(** X3: with the 'rowspacing' property set, [checkLines] keeps the entries
    of the rowspacing pattern and adds the property's value, in em, once
    for every row that has no entry yet; a pattern with an entry for every
    row stays as it is. *)
Theorem checkLines_rowspacing `{!Helpers} (self : ArrayItem.t)
    (spacing : string) :
  let rowspacing := itemProperty (ArrayItem.base self) "rowspacing" in
  truthy rowspacing = true →
  ArrayItem.arraydef self !! "rowspacing" = Some (VStr spacing) →
  (truthy (ArrayItem.arraydef self !! "rowlines") = true →
   is_Some (asString (ArrayItem.arraydef self !! "rowlines"))) →
  noSpace (toStr rowspacing) = true →
  ∃ self' spacing',
    ArrayItem.checkLines self = Ok self'
    ∧ ArrayItem.table self' = ArrayItem.table self
    ∧ ArrayItem.arraydef self' !! "rowspacing" = Some (VStr spacing')
    ∧ split spacing'
      = split spacing
        ++ replicate (length (ArrayItem.table self) - length (split spacing))
                     (toStr rowspacing +:+ "em")
    ∧ length (split spacing')
      = (length (split spacing) `max` length (ArrayItem.table self))%nat
    ∧ ((length (ArrayItem.table self) ≤ length (split spacing))%nat →
       spacing' = spacing).
Proof.
  intros rowspacing Htruthy Hspacing Htyped Hclean.
  destruct (checkRowlines_fields self Htyped)
    as (mid & Hmid & Hkeep & Hsame).
  unfold ArrayItem.checkLines. rewrite Hmid. cbn [mbind Result_bind].
  destruct Hkeep as (Hbase & Htable & _).
  unfold ArrayItem.checkRowspacing.
  rewrite Hbase, Hsame, Hspacing, Htable. fold rowspacing.
  rewrite Htruthy. cbn [asString defined mbind Result_bind].
  set (rows := split spacing
               ++ replicate (length (ArrayItem.table self)
                             - length (split spacing))
                            (toStr rowspacing +:+ "em")).
  eexists _, (join rows). split; [reflexivity|].
  cbn [ArrayItem.table ArrayItem.arraydef].
  rewrite lookup_insert_eq.
  assert (Hrows : split (join rows) = rows).
  { apply split_join.
    - unfold rows. pose proof (split_nonempty spacing).
      by destruct (split spacing).
    - apply Forall_app. split; [apply split_pieces|].
      apply Forall_replicate. by apply noSpace_append. }
  repeat (split; [done|]). rewrite Hrows. split.
  - unfold rows. rewrite length_app, length_replicate. lia.
  - intros Hfull. unfold rows.
    replace (length (ArrayItem.table self) - length (split spacing))%nat
      with 0%nat by lia.
    simpl. rewrite app_nil_r. apply join_split.
Qed.

(** ** Array items: cells and rows *)

(** X4: [EndEntry] closes the cell: the payload becomes the children of one
    new mtd at the end of the row, the payload and the fill marks are
    emptied, the table is untouched; the cell is aligned by the fill marks:
    right when the first mark is at position 0, left when the last mark is
    at the end of the payload, center when both hold, and not at all
    otherwise or without marks. *)
Theorem EndEntry_cell (self : ArrayItem.t) :
  ∃ mtd : MmlNode,
    ArrayItem.row (ArrayItem.EndEntry self) = ArrayItem.row self ++ [mtd]
    ∧ isType mtd "mtd" = true
    ∧ getChildren mtd = Some <$> nodes (ArrayItem.base self)
    ∧ nodes (ArrayItem.base (ArrayItem.EndEntry self)) = []
    ∧ ArrayItem.hfill (ArrayItem.EndEntry self) = []
    ∧ ArrayItem.table (ArrayItem.EndEntry self) = ArrayItem.table self
    ∧ getAttribute mtd "columnalign"
      = match ArrayItem.hfill self with
        | [] => None
        | first :: _ =>
            match bool_decide (first = 0),
                  bool_decide (last (ArrayItem.hfill self)
                               = Some (Size (ArrayItem.base self))) with
            | true, true => Some (VStr "center")
            | true, false => Some (VStr "right")
            | false, true => Some (VStr "left")
            | false, false => None
            end
        end.
Proof.
  unfold ArrayItem.EndEntry.
  assert (Hmtd : createNode "mtd" (Some <$> nodes (ArrayItem.base self)) ∅ None
                 = Elem "mtd" ∅ (Some <$> nodes (ArrayItem.base self))).
  { unfold createNode. by rewrite app_nil_r. }
  rewrite Hmtd. eexists. split; [reflexivity|].
  destruct (ArrayItem.hfill self) as [|first marks] eqn:Hfill.
  { cbn. by repeat split. }
  destruct (first =? 0) eqn:Hfirst.
  - apply Z.eqb_eq in Hfirst as ->.
    rewrite (bool_decide_eq_true_2 (0 = 0)) by done.
    case_bool_decide; cbn;
      repeat (split; [done|]); by rewrite ?lookup_insert_eq.
  - apply Z.eqb_neq in Hfirst. rewrite (bool_decide_eq_false_2 _ Hfirst).
    case_bool_decide; cbn;
      repeat (split; [done|]); by rewrite ?lookup_insert_eq.
Qed.

(** X5: [EndRow] closes the row: its cells become the children of one new
    row node at the end of the table and the row is emptied.  The node is
    an mtr with the cells in order, except for a numbered item holding
    exactly three cells, which gives an mlabeledtr with the last cell, the
    equation number, moved to the front. *)
Theorem EndRow_row (self : ArrayItem.t) :
  ∃ node : MmlNode,
    ArrayItem.table (ArrayItem.EndRow self) = ArrayItem.table self ++ [node]
    ∧ ArrayItem.row (ArrayItem.EndRow self) = []
    ∧ ArrayItem.base (ArrayItem.EndRow self) = ArrayItem.base self
    ∧ length (getChildren node) = length (ArrayItem.row self)
    ∧ match ArrayItem.row self with
      | [c1; c2; c3] =>
          if truthy (itemProperty (ArrayItem.base self) "isNumbered")
          then node = Elem "mlabeledtr" ∅ [Some c3; Some c1; Some c2]
          else node = Elem "mtr" ∅ [Some c1; Some c2; Some c3]
      | cells => node = Elem "mtr" ∅ (Some <$> cells)
      end.
Proof.
  unfold ArrayItem.EndRow, createNode.
  assert (Hmtr : ∀ cells : list MmlNode,
             length (getChildren (Elem "mtr" ∅ ((Some <$> cells) ++ [])))
             = length cells).
  { intros cells. cbn. by rewrite app_nil_r, length_fmap. }
  destruct (truthy _) eqn:Hnumbered; cbn [andb].
  - case_bool_decide as Hthree.
    + destruct (ArrayItem.row self) as [|c1 [|c2 [|c3 [|c4 cells]]]];
        try (by simpl in Hthree).
      cbn. eexists. by split; [reflexivity|].
    + eexists. split; [reflexivity|]. repeat (split; [done|]).
      try (split; [apply Hmtr|]). rewrite app_nil_r.
      by destruct (ArrayItem.row self) as [|c1 [|c2 [|c3 [|c4 cells]]]].
  - eexists. split; [reflexivity|]. repeat (split; [done|]).
    try (split; [apply Hmtr|]). rewrite app_nil_r.
    by destruct (ArrayItem.row self) as [|c1 [|c2 [|c3 [|c4 cells]]]].
Qed.

Lemma checkRowlines_typed (self self' : ArrayItem.t) :
  ArrayItem.checkRowlines self = Ok self' →
  (truthy (ArrayItem.arraydef self !! "rowlines") = true →
   is_Some (asString (ArrayItem.arraydef self !! "rowlines"))) →
  truthy (ArrayItem.arraydef self' !! "rowlines") = true →
  is_Some (asString (ArrayItem.arraydef self' !! "rowlines")).
Proof.
  unfold ArrayItem.checkRowlines. intros Hrun Htyped.
  destruct (truthy _) eqn:Hlines; [|by injection Hrun as <-; rewrite Hlines].
  destruct (Htyped eq_refl) as [s Hs]. rewrite Hs in Hrun.
  cbn [defined mbind Result_bind] in Hrun.
  case_bool_decide; [|destruct (_ <? _)]; injection Hrun as <-;
    cbn [ArrayItem.arraydef]; rewrite ?lookup_insert_eq; by eauto.
Qed.
(** * AOT autograd: graph partitioning, gradient routing and the compile cache

    A shallow embedding of [functorch/_src/aot_autograd.py]: the two
    partitioners that split a traced joint forward/backward graph, the
    flow network of the recompute-aware partitioner, the subgraph
    extractor, the autograd function wrapping the compiled halves, and
    the process-wide compilation cache. *)

From stdpp Require Import gmap strings list fin_maps sorting.

Open Scope string_scope.
Open Scope list_scope.
Open Scope Z_scope.

(** ** Exceptions and fallible computations *)

(** The Python exceptions the module can raise or let through. *)
Inductive exn :=
  | KeyError
  | AttributeError
  | IndexError
  | TypeError
  | AssertionError
  | StopIteration
  | ValueError
  | RuntimeError (msg : string)
  | NetworkXUnbounded
  | CompilerError (msg : string).

Inductive result (A : Type) :=
  | Ok (a : A)
  | Raise (e : exn).
Arguments Ok {A} a.
Arguments Raise {A} e.

#[global] Instance result_ret : MRet result := fun A a => Ok a.
#[global] Instance result_bind : MBind result := fun A B f m =>
  match m with
  | Ok a => f a
  | Raise e => Raise e
  end.

#[global] Instance exn_eq_dec : EqDecision exn.
Proof. solve_decision. Defined.

(** A list comprehension whose body may raise: left to right, stopping
    at the first exception. *)
Definition mapR {A B} (f : A -> result B) : list A -> result (list B) :=
  fix go l :=
    match l with
    | [] => Ok []
    | x :: l' => y ← f x; ys ← go l'; Ok (y :: ys)
    end.

(** ** The fx graph model *)

Inductive opcode :=
  | placeholder | call_function | call_method | call_module | get_attr | output.

#[global] Instance opcode_eq_dec : EqDecision opcode.
Proof. solve_decision. Defined.

(** Literal (non-node) leaves of an argument tree: [None], a number, or
    a constant value embedded in the graph (fx keeps a tensor passed as
    an argument as it is).  [V] is the type of run-time values. *)
Inductive lit (V : Type) :=
  | LNone
  | LInt (z : Z)
  | LConst (v : V).
Arguments LNone {V}.
Arguments LInt {V} z.
Arguments LConst {V} v.

(** Arguments of a node: a node reference, a literal, or a nested
    list/tuple of arguments.  [A] is what a reference carries: a node
    name inside a graph, a value once resolved. *)
#[local] Unset Elimination Schemes.
Inductive Arg (V A : Type) :=
  | ARef (a : A)
  | ALit (c : lit V)
  | ASeq (l : list (Arg V A)).
#[local] Set Elimination Schemes.
Arguments ARef {V A} a.
Arguments ALit {V A} c.
Arguments ASeq {V A} l.

(** The target of a node: a string for placeholders, attributes and the
    output node, an operator (named by its qualified name under
    [torch.ops.aten]) for [call_function]. *)
Inductive Target :=
  | TName (s : string)
  | TOp (s : string).

#[global] Instance Target_eq_dec : EqDecision Target.
Proof. solve_decision. Defined.

Record Node (V : Type) := mkNode {
  name : string;
  op : opcode;
  target : Target;
  args : list (Arg V string);
  kwargs : list (string * Arg V string);
  (** [meta['tensor_meta'].shape], when the node carries tensor metadata *)
  tensor_meta : option (list Z)
}.
Arguments mkNode {V} name op target args kwargs tensor_meta.
Arguments name {V} n.
Arguments op {V} n.
Arguments target {V} n.
Arguments args {V} n.
Arguments kwargs {V} n.
Arguments tensor_meta {V} n.

(** A graph is its list of nodes, in order; a graph module carries the
    leaf counts of the two children of [_out_spec]. *)
Notation Graph V := (list (Node V)) (only parsing).

Record GraphModule (V : Type) := mkModule {
  graph : Graph V;
  num_fwd_leaves : nat;
  num_bwd_leaves : nat
}.
Arguments mkModule {V} graph num_fwd_leaves num_bwd_leaves.
Arguments graph {V} g.
Arguments num_fwd_leaves {V} g.
Arguments num_bwd_leaves {V} g.

(** [map_arg]: the node references of an argument tree, left to right. *)
Fixpoint arg_refs {V A} (a : Arg V A) : list A :=
  match a with
  | ARef x => [x]
  | ALit _ => []
  | ASeq l => flat_map arg_refs l
  end.

Definition args_refs {V A} (l : list (Arg V A)) : list A :=
  flat_map arg_refs l.

(** [pytree.tree_flatten]: the leaves of an argument tree, left to right. *)
Fixpoint arg_leaves {V A} (a : Arg V A) : list (Arg V A) :=
  match a with
  | ASeq l => flat_map arg_leaves l
  | _ => [a]
  end.

(** The references visited by [map_arg(n.args, f)] followed by
    [map_arg(n.kwargs, f)]. *)
Definition node_refs {V} (n : Node V) : list string :=
  args_refs (args n) ++ args_refs (snd <$> kwargs n).

(** [sub in s] on Python strings. *)
Fixpoint str_in (sub s : string) : bool :=
  if String.prefix sub s then true
  else match s with
       | EmptyString => false
       | String _ s' => str_in sub s'
       end.

Definition target_contains (sub : string) (t : Target) : bool :=
  match t with
  | TName s => str_in sub s
  | TOp _ => false
  end.

Definition is_op {V} (o : opcode) (n : Node V) : bool := bool_decide (op n = o).

Definition _is_primal {V} (n : Node V) : bool :=
  is_op placeholder n && negb (target_contains "tangents" (target n)).

Definition _is_tangent {V} (n : Node V) : bool :=
  is_op placeholder n && target_contains "tangents" (target n).

(** ** Python sets of nodes

    [bw_nodes] is only ever tested for membership, so a [gset] of node
    names models it.  [saved_nodes] is also iterated, twice.  A Python
    [set] iterates in hash-table order; fx nodes hash by object identity,
    so that order is fixed by where the nodes live in memory and is not
    the insertion order.  The set is kept as the duplicate-free list of
    its elements in insertion order, and the iteration order is a
    parameter [set_iter] of everything that iterates a set. *)
Definition set_add (x : string) (s : list string) : list string :=
  if bool_decide (x ∈ s) then s else s ++ [x].

(** ** The default partitioner: colouring walk (lines 42-66) *)

Record coloring (V : Type) := mkColoring {
  bw_nodes : gset string;
  saved_nodes : list string;
  output_node : option (Node V)
}.
Arguments mkColoring {V} bw_nodes saved_nodes output_node.
Arguments bw_nodes {V} c.
Arguments saved_nodes {V} c.
Arguments output_node {V} c.

Definition coloring_init {V} : coloring V :=
  {| bw_nodes := ∅; saved_nodes := []; output_node := None |}.

Definition is_colored {V} (c : coloring V) (a : string) : bool :=
  bool_decide (a ∈ bw_nodes c) || bool_decide (a ∈ saved_nodes c).

Definition add_saved (bw : gset string) (saved : list string) (a : string)
  : list string :=
  if bool_decide (a ∈ bw) then saved else set_add a saved.

Definition color_step {V} (c : coloring V) (n : Node V) : coloring V :=
  if _is_tangent n then
    {| bw_nodes := bw_nodes c ∪ {[name n]};
       saved_nodes := saved_nodes c;
       output_node := output_node c |}
  else if negb (is_op output n) then
    let has_color := existsb (is_colored c) (node_refs n) in
    if has_color then
      let bw := bw_nodes c ∪ {[name n]} in
      {| bw_nodes := bw;
         saved_nodes := fold_left (add_saved bw) (node_refs n) (saved_nodes c);
         output_node := output_node c |}
    else c
  else
    {| bw_nodes := bw_nodes c;
       saved_nodes := saved_nodes c;
       output_node := Some n |}.

Definition color_walk {V} (g : Graph V) : coloring V :=
  fold_left color_step g coloring_init.

(** ** The default partitioner: building the two graphs (lines 68-102) *)

(** [graph.placeholder(name)] and [graph.output(result)]. *)
Definition mk_placeholder {V} (nm : string) : Node V :=
  mkNode nm placeholder (TName nm) [] [] None.

Definition mk_output {V} (r : Arg V string) : Node V :=
  mkNode "output" output (TName "output") [r] [] None.

(** [map_arg(a, lambda n: value_remap[n])]: a missing key raises. *)
Fixpoint remap_arg {V} (value_remap : gmap string string) (a : Arg V string)
  : result (Arg V string) :=
  match a with
  | ARef x =>
      match value_remap !! x with
      | Some y => Ok (ARef y)
      | None => Raise KeyError
      end
  | ALit c => Ok (ALit c)
  | ASeq l => l' ← mapR (remap_arg value_remap) l; Ok (ASeq l')
  end.

Definition remap_kwarg {V} (value_remap : gmap string string)
    (kv : string * Arg V string) : result (string * Arg V string) :=
  a ← remap_arg value_remap kv.2; Ok (kv.1, a).

(** [graph.node_copy(node, lambda n: value_remap[n])].  The copy keeps
    the name of its source: the names of the joint graph are unique, and
    fx gives a copy another name only where a saved placeholder of the
    backward graph already carries it, which changes no reference, since
    [value_remap] then sends the node to its copy. *)
Definition node_copy {V} (value_remap : gmap string string) (n : Node V)
  : result (Node V) :=
  a ← mapR (remap_arg value_remap) (args n);
  k ← mapR (remap_kwarg value_remap) (kwargs n);
  Ok (mkNode (name n) (op n) (target n) a k (tensor_meta n)).

(** [value_remap[i]] for an element [i] of the output list: only a node
    can be a key that is present; a nested list is unhashable. *)
Definition remap_key {V} (value_remap : gmap string string)
    (a : Arg V string) : result (Arg V string) :=
  match a with
  | ARef x =>
      match value_remap !! x with
      | Some y => Ok (ARef y)
      | None => Raise KeyError
      end
  | ALit _ => Raise KeyError
  | ASeq _ => Raise TypeError
  end.

(** [output_node.args[0]], which is then sliced. *)
Definition out_args0 {V} (n : Node V) : result (list (Arg V string)) :=
  match args n with
  | [] => Raise IndexError
  | ASeq l :: _ => Ok l
  | _ :: _ => Raise TypeError
  end.

(** [node in bw_outputs]: list membership compares the node with the
    elements of the list. *)
Definition is_ref_of {V} (nm : string) (a : Arg V string) : bool :=
  match a with
  | ARef x => bool_decide (x = nm)
  | _ => false
  end.

Definition node_in {V} (n : Node V) (l : list (Arg V string)) : bool :=
  existsb (is_ref_of (name n)) l.

(** [if len(outs) == 1: outs = outs[0]]. *)
Definition unwrap_single {V A} (l : list (Arg V A)) : Arg V A :=
  match l with
  | [x] => x
  | _ => ASeq l
  end.

(** The state of a copying loop: [value_remap] and the graph built so far. *)
Notation copy_state V := (gmap string string * Graph V)%type (only parsing).

Definition copy_node {V} (st : copy_state V) (n : Node V)
  : result (copy_state V) :=
  n' ← node_copy st.1 n;
  Ok (<[name n := name n']> st.1, st.2 ++ [n']).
___
Copy out, word for word, the part of the entries above that begins at the line with "TName (s : string)" and ends at the line with "kwargs : list (string * Arg V string);", including both.

» **Finished exercise**:
  | TName (s : string)
  | TOp (s : string).

#[global] Instance Target_eq_dec : EqDecision Target.
Proof. solve_decision. Defined.

Record Node (V : Type) := mkNode {
  name : string;
  op : opcode;
  target : Target;
  args : list (Arg V string);
  kwargs : list (string * Arg V string);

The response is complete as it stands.